(* ===== verification/DataUrl.v ===== *)
(** * Files and [FileReader.readAsDataURL]

    [handleLogoUpload] (lines 85-94 of [QRGeneratorPro.tsx]) reads the
    picked file with [reader.readAsDataURL(file)] and stores
    [reader.result as string] as the logo.  This file models the picked
    [File] and the string the read produces, after the W3C File API:
    ["data:" ++ type ++ ";base64," ++ base64(bytes)], with the base64
    encoding of RFC 4648 written out on bytes (each group of three bytes
    becomes four characters of the alphabet, a final group of one or two
    bytes is padded with ["="]), and its decoder. *)

From Stdlib Require Import Ascii NArith Wf_nat.
From stdpp Require Import base list strings.
From S2P Require Import Prelude.

Record File := mkFile {
  file_name : string;
  file_type : string;
  file_bytes : list Byte.byte
}.

Definition b64_alphabet : string :=
  "ABCDEFGHIJKLMNOPQRSTUVWXYZabcdefghijklmnopqrstuvwxyz0123456789+/".

(** The character of a sextet ([n < 64]). *)
Definition b64_char (n : N) : ascii :=
  match String.get (N.to_nat n) b64_alphabet with
  | Some c => c
  | None => "="%char
  end.

Definition bval (b : Byte.byte) : N := Byte.to_N b.

(** The four sextets of three bytes, as encoders compute them. *)
Definition sextets3 (b1 b2 b3 : N) : N * N * N * N :=
  (N.shiftr b1 2,
   N.lor (N.shiftl (N.land b1 3) 4) (N.shiftr b2 4),
   N.lor (N.shiftl (N.land b2 15) 2) (N.shiftr b3 6),
   N.land b3 63).

Fixpoint base64_encode (bs : list Byte.byte) : string :=
  match bs with
  | [] => EmptyString
  | [b1] =>
      let '(s1, s2, _, _) := sextets3 (bval b1) 0 0 in
      String (b64_char s1) (String (b64_char s2) (String "=" (String "=" EmptyString)))
  | [b1; b2] =>
      let '(s1, s2, s3, _) := sextets3 (bval b1) (bval b2) 0 in
      String (b64_char s1) (String (b64_char s2) (String (b64_char s3) (String "=" EmptyString)))
  | b1 :: b2 :: b3 :: rest =>
      let '(s1, s2, s3, s4) := sextets3 (bval b1) (bval b2) (bval b3) in
      String (b64_char s1) (String (b64_char s2) (String (b64_char s3)
        (String (b64_char s4) (base64_encode rest))))
  end.

(** The media type a data URL carries: the file's, or
    ["application/octet-stream"] when the browser knows none (an empty
    [type], as Chrome and Firefox write it). *)
Definition data_url_type (f : File) : string :=
  if String.eqb (file_type f) "" then "application/octet-stream" else file_type f.

(** [reader.result] after [readAsDataURL(file)] has completed. *)
Definition read_as_data_url (f : File) : string :=
  String.append "data:"
    (String.append (data_url_type f) (String.append ";base64," (base64_encode (file_bytes f)))).

(** ** The decoder *)

(** The position of a character in the alphabet. *)
Fixpoint string_index (c : ascii) (s : string) (i : N) : option N :=
  match s with
  | EmptyString => None
  | String c' s' => if Ascii.eqb c c' then Some i else string_index c s' (N.succ i)
  end.

Definition b64_value (c : ascii) : option N := string_index c b64_alphabet 0.

(** The three bytes of four sextets, the inverse of [sextets3]. *)
Definition byte1_of (s1 s2 : N) : N := N.lor (N.shiftl s1 2) (N.shiftr s2 4).
Definition byte2_of (s2 s3 : N) : N := N.lor (N.shiftl (N.land s2 15) 4) (N.shiftr s3 2).
Definition byte3_of (s3 s4 : N) : N := N.lor (N.shiftl (N.land s3 3) 6) s4.

Fixpoint base64_decode (s : string) : option (list Byte.byte) :=
  match s with
  | EmptyString => Some []
  | String c1 (String c2 (String c3 (String c4 rest))) =>
      s1 ← b64_value c1; s2 ← b64_value c2;
      if Ascii.eqb c3 "=" then
        if Ascii.eqb c4 "=" && String.eqb rest "" then
          b1 ← Byte.of_N (byte1_of s1 s2); Some [b1]
        else None
      else
        s3 ← b64_value c3;
        if Ascii.eqb c4 "=" then
          if String.eqb rest "" then
            b1 ← Byte.of_N (byte1_of s1 s2); b2 ← Byte.of_N (byte2_of s2 s3); Some [b1; b2]
          else None
        else
          s4 ← b64_value c4;
          b1 ← Byte.of_N (byte1_of s1 s2); b2 ← Byte.of_N (byte2_of s2 s3);
          b3 ← Byte.of_N (byte3_of s3 s4);
          rest' ← base64_decode rest; Some (b1 :: b2 :: b3 :: rest')
  | _ => None
  end.

(** The bytes of a data URL with the given media type, if it is one. *)
Definition data_url_bytes (type : string) (url : string) : option (list Byte.byte) :=
  let prefix := String.append "data:" (String.append type ";base64,") in
  if String.prefix prefix url
  then base64_decode (String.substring (String.length prefix) (String.length url) url)
  else None.

(** ** Exhaustive checks on bytes *)

Definition nums (n : nat) : list N := N.of_nat <$> seq 0 n.

(** A boolean test on every pair of numbers below [n]. *)
Definition forall_pairs (n : nat) (p : N -> N -> bool) : bool :=
  forallb (fun x => forallb (p x) (nums n)) (nums n).

(** What [sextets3] and the [byteK_of] satisfy on two consecutive bytes. *)
Definition check_b1_b2 (b1 b2 : N) : bool :=
  let '(s1, s2, _, _) := sextets3 b1 b2 0 in
  N.ltb s1 64 && N.ltb s2 64 && N.eqb (byte1_of s1 s2) b1 &&
  N.eqb (N.land s2 15) (N.shiftr b2 4).

Definition check_b2_b3 (b2 b3 : N) : bool :=
  let '(_, _, s3, s4) := sextets3 0 b2 b3 in
  N.ltb s3 64 && N.ltb s4 64 &&
  N.eqb (N.lor (N.shiftl (N.shiftr b2 4) 4) (N.shiftr s3 2)) b2 &&
  N.eqb (byte3_of s3 s4) b3.

Definition check_char (s : N) : bool :=
  match b64_value (b64_char s) with
  | Some s' => N.eqb s' s && negb (Ascii.eqb (b64_char s) "=")
  | None => false
  end.

Lemma nums_spec (n : nat) (x : N) : (x < N.of_nat n)%N -> In x (nums n).
Proof.
  intros Hx. apply in_map_iff. exists (N.to_nat x). split; [apply N2Nat.id|].
  apply in_seq. lia.
Qed.

Lemma forallb_nums (n : nat) p (x : N) :
  forallb p (nums n) = true -> (x < N.of_nat n)%N -> p x = true.
Proof. intros H Hx. eapply forallb_forall; [exact H|]. by apply nums_spec. Qed.

Lemma forall_pairs_spec (n : nat) p (x y : N) :
  forall_pairs n p = true -> (x < N.of_nat n)%N -> (y < N.of_nat n)%N -> p x y = true.
Proof. intros H Hx Hy. by apply (forallb_nums n); [apply (forallb_nums n (fun x => forallb (p x) (nums n)))|]. Qed.

Lemma check_b1_b2_all : forall_pairs 256 check_b1_b2 = true.
Proof. vm_compute. reflexivity. Qed.

Lemma check_b2_b3_all : forall_pairs 256 check_b2_b3 = true.
Proof. vm_compute. reflexivity. Qed.

Lemma check_char_all : forallb check_char (nums 64) = true.
Proof. vm_compute. reflexivity. Qed.

Lemma b64_char_spec (s : N) :
  (s < 64)%N -> b64_value (b64_char s) = Some s /\ Ascii.eqb (b64_char s) "=" = false.
Proof.
  intros Hs. pose proof (forallb_nums 64 _ s check_char_all Hs) as H.
  unfold check_char in H. destruct (b64_value (b64_char s)) as [s'|]; [|done].
  apply andb_true_iff in H as [->%N.eqb_eq ->%negb_true_iff]. done.
Qed.

Lemma bval_lt b : (bval b < 256)%N.
Proof. pose proof (Byte.to_N_bounded b). unfold bval. lia. Qed.

Lemma of_N_bval b : Byte.of_N (bval b) = Some b.
Proof. apply Byte.of_to_N. Qed.

Lemma sextets_b1_b2 (b1 b2 : N) :
  (b1 < 256)%N -> (b2 < 256)%N ->
  let s2 := N.lor (N.shiftl (N.land b1 3) 4) (N.shiftr b2 4) in
  (N.shiftr b1 2 < 64)%N /\ (s2 < 64)%N /\ byte1_of (N.shiftr b1 2) s2 = b1 /\
  N.land s2 15 = N.shiftr b2 4.
Proof.
  intros H1 H2. pose proof (forall_pairs_spec 256 _ b1 b2 check_b1_b2_all H1 H2) as H.
  unfold check_b1_b2, sextets3 in H. simpl.
  repeat rewrite andb_true_iff in H. destruct H as [[[?%N.ltb_lt ?%N.ltb_lt] ?%N.eqb_eq] ?%N.eqb_eq].
  done.
Qed.

Lemma sextets_b2_b3 (b2 b3 : N) :
  (b2 < 256)%N -> (b3 < 256)%N ->
  let s3 := N.lor (N.shiftl (N.land b2 15) 2) (N.shiftr b3 6) in
  (s3 < 64)%N /\ (N.land b3 63 < 64)%N /\
  N.lor (N.shiftl (N.shiftr b2 4) 4) (N.shiftr s3 2) = b2 /\
  byte3_of s3 (N.land b3 63) = b3.
Proof.
  intros H2 H3. pose proof (forall_pairs_spec 256 _ b2 b3 check_b2_b3_all H2 H3) as H.
  unfold check_b2_b3, sextets3 in H. simpl.
  repeat rewrite andb_true_iff in H. destruct H as [[[?%N.ltb_lt ?%N.ltb_lt] ?%N.eqb_eq] ?%N.eqb_eq].
  done.
Qed.

(** A data URL starts with ["data:"]: it is never the empty string, so
    [logo || undefined] keeps it. *)
Lemma read_as_data_url_nonempty f : read_as_data_url f <> "".
Proof. done. Qed.

(** Rewrite the sextet lookups of a group and the bytes it decodes to. *)
Ltac b64_group :=
  repeat match goal with
  | H : (?s < 64)%N |- context [b64_value (b64_char ?s)] =>
      rewrite (proj1 (b64_char_spec s H))
  | H : (?s < 64)%N |- context [Ascii.eqb (b64_char ?s) "="] =>
      rewrite (proj2 (b64_char_spec s H))
  end.

Theorem base64_roundtrip bs : base64_decode (base64_encode bs) = Some bs.
Proof.
  remember (length bs) as n eqn:Hn. revert bs Hn.
  induction n as [n IH] using lt_wf_ind. intros bs Hn.
  destruct bs as [|b1 [|b2 [|b3 rest]]]; [done| | |].
  - destruct (sextets_b1_b2 (bval b1) 0 (bval_lt b1) ltac:(lia)) as (H1 & H2 & H3 & _).
    cbn [base64_encode sextets3 base64_decode]. b64_group. simpl.
    by rewrite H3, of_N_bval.
  - destruct (sextets_b1_b2 (bval b1) (bval b2) (bval_lt b1) (bval_lt b2)) as (H1 & H2 & H3 & H4).
    destruct (sextets_b2_b3 (bval b2) 0 (bval_lt b2) ltac:(lia)) as (H5 & _ & H6 & _).
    cbn [base64_encode sextets3 base64_decode]. b64_group. simpl.
    unfold byte2_of. by rewrite H3, H4, H6, !of_N_bval.
  - destruct (sextets_b1_b2 (bval b1) (bval b2) (bval_lt b1) (bval_lt b2)) as (H1 & H2 & H3 & H4).
    destruct (sextets_b2_b3 (bval b2) (bval b3) (bval_lt b2) (bval_lt b3)) as (H5 & H7 & H6 & H8).
    cbn [base64_encode sextets3 base64_decode]. b64_group. simpl.
    unfold byte2_of. rewrite H3, H4, H6, H8, !of_N_bval. simpl.
    by rewrite (IH (length rest)) by (simpl in Hn; lia).
Qed.

Lemma string_prefix_append p s : String.prefix p (String.append p s) = true.
Proof.
  induction p as [|c p IH]; simpl; [by destruct s|].
  destruct (Ascii.ascii_dec c c); [done|contradiction].
Qed.

Lemma substring_0_all s m : String.length s <= m -> String.substring 0 m s = s.
Proof.
  revert m. induction s as [|c s IH]; intros [|m] Hm; simpl in *; try done; [lia|].
  f_equal. apply IH. lia.
Qed.

Lemma substring_after_prefix p s m :
  String.length p + String.length s <= m + String.length p ->
  String.substring (String.length p) m (String.append p s) = s.
Proof.
  induction p as [|c p IH]; simpl; intros Hm; [apply substring_0_all; lia|].
  apply IH. lia.
Qed.

Lemma string_append_assoc a b c :
  String.append (String.append a b) c = String.append a (String.append b c).
Proof.
  induction a as [|x a IH]; [done|].
  change (String x (String.append (String.append a b) c) =
          String x (String.append a (String.append b c))). by rewrite IH.
Qed.

Lemma string_length_append p s :
  String.length (String.append p s) = String.length p + String.length s.
Proof.
  induction p as [|c p IH]; [done|].
  change (S (String.length (String.append p s)) = S (String.length p) + String.length s).
  by rewrite IH.
Qed.

(** Stripping the ["data:<type>;base64,"] prefix of [read_as_data_url f]
    and base64-decoding the rest gives back exactly the bytes of [f]. *)
Theorem data_url_roundtrip f :
  data_url_bytes (data_url_type f) (read_as_data_url f) = Some (file_bytes f).
Proof.
  unfold data_url_bytes, read_as_data_url.
  rewrite <- !string_append_assoc, string_prefix_append, substring_after_prefix.
  - apply base64_roundtrip.
  - rewrite !string_length_append. lia.
Qed.

Lemma base64_encode_length bs :
  String.length (base64_encode bs) = 4 * ((length bs + 2) / 3).
Proof.
  remember (length bs) as n eqn:Hn. revert bs Hn.
  induction n as [n IH] using lt_wf_ind. intros bs Hn.
  destruct bs as [|b1 [|b2 [|b3 rest]]]; simpl in Hn; subst n; try done.
  cbn [base64_encode sextets3 String.length].
  rewrite (IH (length rest)); [| simpl; lia | done].
  simpl length. replace (S (S (S (length rest))) + 2) with ((length rest + 2) + 1 * 3) by lia.
  rewrite Nat.div_add by lia. lia.
Qed.

(** The data URL of a file of [n] bytes and media type [t] has exactly
    [13 + length t + 4 * ceil(n / 3)] characters ("data:", ";base64,"
    and four characters per started group of three bytes). *)
Lemma read_as_data_url_length f :
  String.length (read_as_data_url f) =
  13 + String.length (data_url_type f) + 4 * ((length (file_bytes f) + 2) / 3).
Proof.
  unfold read_as_data_url. rewrite !string_length_append, base64_encode_length.
  simpl. lia.
Qed.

★ ★ ★ ★ ★ ★ ★

### WHAT YOU NEED TO DO
Using the data above, print exactly the lines from the line that contains "(** The position" through the line that contains "EmptyString => Some []", with both included.

### YOUR SOLUTION
(** The position of a character in the alphabet. *)
Fixpoint string_index (c : ascii) (s : string) (i : N) : option N :=
  match s with
  | EmptyString => None
  | String c' s' => if Ascii.eqb c c' then Some i else string_index c s' (N.succ i)
  end.

Definition b64_value (c : ascii) : option N := string_index c b64_alphabet 0.

(** The three bytes of four sextets, the inverse of [sextets3]. *)
Definition byte1_of (s1 s2 : N) : N := N.lor (N.shiftl s1 2) (N.shiftr s2 4).
Definition byte2_of (s2 s3 : N) : N := N.lor (N.shiftl (N.land s2 15) 4) (N.shiftr s3 2).
Definition byte3_of (s3 s4 : N) : N := N.lor (N.shiftl (N.land s3 3) 6) s4.

Fixpoint base64_decode (s : string) : option (list Byte.byte) :=
  match s with
  | EmptyString => Some []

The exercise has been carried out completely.